Supplied records section start

(** * DevOpus generation pipeline: a shallow embedding and its checked properties

    The development follows [src/agent/graph.py] and [src/app.py]:

    - Python [str] values are Rocq [string]s.  A string is read as the UTF-8
      bytes of the Python text: [strip] removes every character of
      [str.isspace], the ones outside the ASCII range by their UTF-8 bytes,
      and a slice counts characters, not bytes.  [lower] acts on the ASCII
      range, which is where the entry point names it is compared with live.
    - A Python [dict] with string keys is a [gmap string _]; a JSON value
      returned by [json.loads] is the inductive [json].
    - Exceptions are values of [exn]; a function that performs model calls or
      yields stream events is a computation in the [Run] monad, whose log
      records every model call and every yielded event in program order.
    - [json.loads] has three ways to fail: a decode error, the [ValueError]
      of an integer literal with more digits than the interpreter converts,
      and the [RecursionError] of nesting deeper than it allows.
    - Everything a run calls outside the pipeline code (the model clients,
      attachment pre-processing, the display formatters, the database
      module) is gathered in a [World] of outcome functions, together with
      the two limits of the interpreter. *)

From Stdlib Require Import Ascii String ZArith NArith Lia DecimalString.
From stdpp Require Import base option list gmap strings fin_maps.

Set Warnings "-register-all,-clear-no-such-hyp".

Local Open Scope string_scope.

(** ** Python string primitives *)

Module PyStr.

(** [c.isspace()] for a character of the ASCII range: TAB..CR, FS..US and
    the blank. *)
Definition is_space (c : ascii) : bool :=
  let n := N_of_ascii c in
  ((9 <=? n) && (n <=? 13) || (28 <=? n) && (n <=? 32))%N.

(** The other characters [str.isspace] holds for, by their UTF-8 bytes:
    U+0085 and U+00A0 take two bytes; U+1680, U+2000..U+200A, U+2028,
    U+2029, U+202F, U+205F and U+3000 take three. *)
Definition is_space2 (a b : ascii) : bool :=
  let x := N_of_ascii a in
  let y := N_of_ascii b in
  ((x =? 194) && ((y =? 133) || (y =? 160)))%N.

Definition is_space3 (a b c : ascii) : bool :=
  let x := N_of_ascii a in
  let y := N_of_ascii b in
  let z := N_of_ascii c in
  ((x =? 225) && (y =? 154) && (z =? 128)
   || (x =? 226) && (y =? 128)
      && ((128 <=? z) && (z <=? 138) || (z =? 168) || (z =? 169) || (z =? 175))
   || (x =? 226) && (y =? 129) && (z =? 159)
   || (x =? 227) && (y =? 128) && (z =? 128))%N.

(** [c.lower()] for one character. *)
Definition lower_char (c : ascii) : ascii :=
  let n := N_of_ascii c in
  if ((65 <=? n) && (n <=? 90))%N then ascii_of_N (n + 32) else c.

(** [s.lower()] *)
Fixpoint lower (s : string) : string :=
  match s with
  | EmptyString => EmptyString
  | String c r => String (lower_char c) (lower r)
  end.

(** [s.lstrip()] *)
Fixpoint lstrip (s : string) : string :=
  match s with
  | EmptyString => EmptyString
  | String a r1 =>
      if is_space a then lstrip r1
      else
        match r1 with
        | String b r2 =>
            if is_space2 a b then lstrip r2
            else
              match r2 with
              | String c r3 => if is_space3 a b c then lstrip r3 else s
              | EmptyString => s
              end
        | EmptyString => s
        end
  end.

Supplied records section end

* [What the exercise asks]: The exercise is to copy out every line above that has the word "From" in it.

* [Response for this exercise]:
From Stdlib Require Import Ascii String ZArith NArith Lia DecimalString.
From stdpp Require Import base option list gmap strings fin_maps.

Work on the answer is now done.